Most of the time the extra chromosome is a result of abnormal cell division during the development of the sperm cell or the egg cell. Sometimes because of abnormal cell division after fertilization, the affected embryo is a mosaic, a blend of normal cells and cells that contain an extra copy of a chromosome. There is yet another cause—when a chunk of a chromosome can become attached to another chromosome, before or at conception, a process called translocation.

But the tests I had undergone showed that the cells in my placenta carried an extra copy of chromosome 2, which is the second-largest chromosome, much bigger than chromosome 21. This particular chromosome carries around 1,300 genes that make proteins.

Having an extra copy of this large chromosome meant many more extra genes. If this chromosomal abnormality was present in my developing baby, a spectrum of disorders in growth and development might result—depending on how many and where these abnormal cells were to be allocated. David and I printed out all the relevant papers we could find to work out whether babies with even a fraction of their cells with this specific trisomy could be born at all. We found that they could, but with serious defects. Strangely enough, my love for my unborn baby became even stronger.

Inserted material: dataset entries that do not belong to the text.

(* ===== verification/SystemClass.v ===== *)
(** * The initialization of a class keeps the invariant

    The steps of [System.v] at the two ends of an initialization: the status of
    a class is set, and the entry points set aside are restored. *)

From S2P Require Import Prelude Memory Platform ArtMethod Records Trampoline Vm MirrorClass ClassLinker.
From S2P Require Import ClassInit HookApi HookSpec System SystemInv SystemRuntime.

Section classes.
Context (cur : Arch) (c : Config) (GetClassDef : Z → Z) (app runtime_code : Z → Prop).
Hypothesis cur_supported : cur ∈ supported.
Implicit Types (v : Vm) (s : System) (h : Methods) (t m e self : Z) (a : App).

Abbreviation class_of := (class_def_of GetClassDef).
Abbreviation aside_of := (aside_of GetClassDef).
Abbreviation settled_entry := (settled_entry GetClassDef).
Abbreviation own_code := (own_code GetClassDef).
Abbreviation sys_inv := (sys_inv cur GetClassDef app runtime_code).
Abbreviation sim := (sim cur GetClassDef app).
Abbreviation step_ok := (step_ok cur GetClassDef app runtime_code).

(** ** The status of a class is set *)

Lemma BackupClassMethods_tables v cd self th :
  cd ≠ 0 → (∀ bc, backup_methods_ v !! self = Some bc → bc !! cd = None) →
  default ∅ (backup_methods_ (BackupClassMethods cd self v) !! th) =
    if decide (th = self ∧ set_aside v cd ≠ ∅)
    then <[cd := set_aside v cd]> (default ∅ (backup_methods_ v !! th))
    else default ∅ (backup_methods_ v !! th).
Proof.
  intros Hcd Hnone. unfold BackupClassMethods. rewrite (proj2 (Z.eqb_neq _ _) Hcd). fold (set_aside v cd).
  case_bool_decide as Ho; [by rewrite decide_False by tauto|]. cbn [on_backups backup_methods_ compose].
  destruct (decide (th = self)) as [->|Hne].
  - rewrite decide_True by done. rewrite lookup_alter_eq, lookup_emplace_same. simpl.
    destruct (backup_methods_ v !! self) as [bc|] eqn:E; simpl; [|done].
    by rewrite emplace_absent by by apply Hnone.
  - rewrite decide_False by tauto. by rewrite lookup_alter_ne, lookup_emplace_other.
Qed.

Perhaps the abnormality picked up by my CVS could have arisen only in the placental cells, which would mean that the baby would have a very high chance of being entirely normal. If so, it must have appeared very early in development of the placenta because so many of its cells were affected and with the same trisomy. This was the outcome I hoped for, but I couldn’t be sure.

An alternative possibility was that the abnormality appeared in the early embryo before the decision was made among its component cells about which would give rise to the placenta and which to the embryo proper. That would most likely lead to profound problems unless these cells were to be somehow eliminated. But could this happen? Was self-repair really possible? At that time, science did not have the answers.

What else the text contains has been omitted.